MATERIAL FOR THIS TASK:
——

(** ** [intRange] for a range that contains 0 *)

(** For integral bounds [min <= 0 <= max] of at most 51 bits and samples in
    [[0, 1)], a generation of [intRange(min, max)] returns an integer from
    [min] to [max], both included: the value [max + 1] is never returned when
    0 is in the range. *)
Theorem intRange_is_inclusive_around_zero
    (U : Type) (min max : number) (m M : Z) (w : world U) :
  integer_value min = Some m -> integer_value max = Some M ->
  (- 2 ^ 51 <= m <= 0)%Z -> (0 <= M <= 2 ^ 51)%Z ->
  fair (rand w) ->
  exists v z,
    generate (intRange min max) w = (Ok v, drawn 1 w) /\
    integer_value v = Some z /\
    (m <= z <= M)%Z.
Proof.
  intros Im IM Hm HM F.
  destruct (intRange_value_around_zero min max (upcoming w 0) m M Im IM Hm HM
              (fair_upcoming w 0 F)) as (z & I & B).
  eexists. exists z. split; [apply intRange_generate|]. split; assumption.
Qed.

Lemma intRange_is_inclusive_around_zero_witness :
  integer_value (-3)%float = Some (-3)%Z /\ integer_value 9%float = Some 9%Z /\
  (- 2 ^ 51 <= -3 <= 0)%Z /\ (0 <= 9 <= 2 ^ 51)%Z /\ fair (rand brink) /\
  exists v z,
    generate (intRange (-3) 9) brink = (Ok v, drawn 1 brink) /\
    integer_value v = Some z /\
    (-3 <= z <= 9)%Z.
Proof.
  assert (Im : integer_value (-3)%float = Some (-3)%Z) by reflexivity.
  assert (IM : integer_value 9%float = Some 9%Z) by reflexivity.
  assert (Bm : (- 2 ^ 51 <= -3 <= 0)%Z) by (split; vm_compute; discriminate).
  assert (BM : (0 <= 9 <= 2 ^ 51)%Z) by (split; vm_compute; discriminate).
  repeat (split; [assumption || exact brink_fair|]).
  exact (intRange_is_inclusive_around_zero (-3) 9 brink Im IM Bm BM
           brink_fair).
Defined.

(** ** [map]: identity and composition *)

(** Mapping the identity over [g] generates what [g] generates, after one
    discarded sample, and mapping twice is mapping the composition, again
    after one discarded sample: the functor laws hold on the values but not on
    the number of samples drawn. *)
Theorem map_identity_and_composition (U A B C : Type) (g : Fuzzer U A)
    (f : A -> Gen U B) (h : B -> Gen U C) (w : world U) :
  generate (map g (fun x => ret x)) w = generate g (drawn 1 w) /\
  generate (map (map g f) h) w
  = generate (map g (fun x => y <- f x ;; h y)) (drawn 1 w).
Proof.
  split.
  - change (generate (map g (fun x => ret x)) w)
      with (bind (generate g) (fun x => ret x) (drawn 1 w)).
    unfold bind, ret. destruct (generate g (drawn 1 w)) as [[x|e] w']; reflexivity.
  - change (generate (map (map g f) h) w)
      with (bind (bind (generate g) f) h (drawn 1 (drawn 1 w))).
    change (generate (map g (fun x => y <- f x ;; h y)) (drawn 1 w))
      with (bind (generate g) (fun x => bind (f x) h) (drawn 1 (drawn 1 w))).
    unfold bind. destruct (generate g (drawn 1 (drawn 1 w))) as [[x|e] w'];
      reflexivity.
Qed.

(** ** Failures in [map2] *)

(** A generation of [map2(gA, gB, func)] ends with the first failure: when
    [gA] fails, [gB] generates nothing and [func] is not called; when [gB]
    fails, [func] is not called. The failure and the world are the ones the
    failing generation left. *)
Theorem map2_stops_at_first_failure (U A B C : Type) (gA : Fuzzer U A)
    (gB : Fuzzer U B) (func : A -> B -> Gen U C) (w : world U) :
  (forall e w1,
     generate gA (drawn 1 w) = (Throw e, w1) ->
     generate (map2 gA gB func) w = (Throw e, w1)) /\
  (forall a w1 e w2,
     generate gA (drawn 1 w) = (Ok a, w1) ->
     generate gB w1 = (Throw e, w2) ->
     generate (map2 gA gB func) w = (Throw e, w2)).
Proof.
  split.
  - intros e w1 HA.
    change (generate (map2 gA gB func) w)
      with ((a <- generate gA ;; b <- generate gB ;; func a b) (drawn 1 w)).
    apply (bind_throw _ _ _ HA).
  - intros a w1 e w2 HA HB.
    change (generate (map2 gA gB func) w)
      with ((a <- generate gA ;; b <- generate gB ;; func a b) (drawn 1 w)).
    rewrite (bind_ok _ _ _ HA). apply (bind_throw _ _ _ HB).
Qed.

——

PROBLEM DESCRIPTION: Check each line above for the string "world", then copy the ones that have it.

SOLUTION BELOW:
    (U : Type) (min max : number) (m M : Z) (w : world U) :
    (f : A -> Gen U B) (h : B -> Gen U C) (w : world U) :
    fails, [func] is not called. The failure and the world are the ones the
    (gB : Fuzzer U B) (func : A -> B -> Gen U C) (w : world U) :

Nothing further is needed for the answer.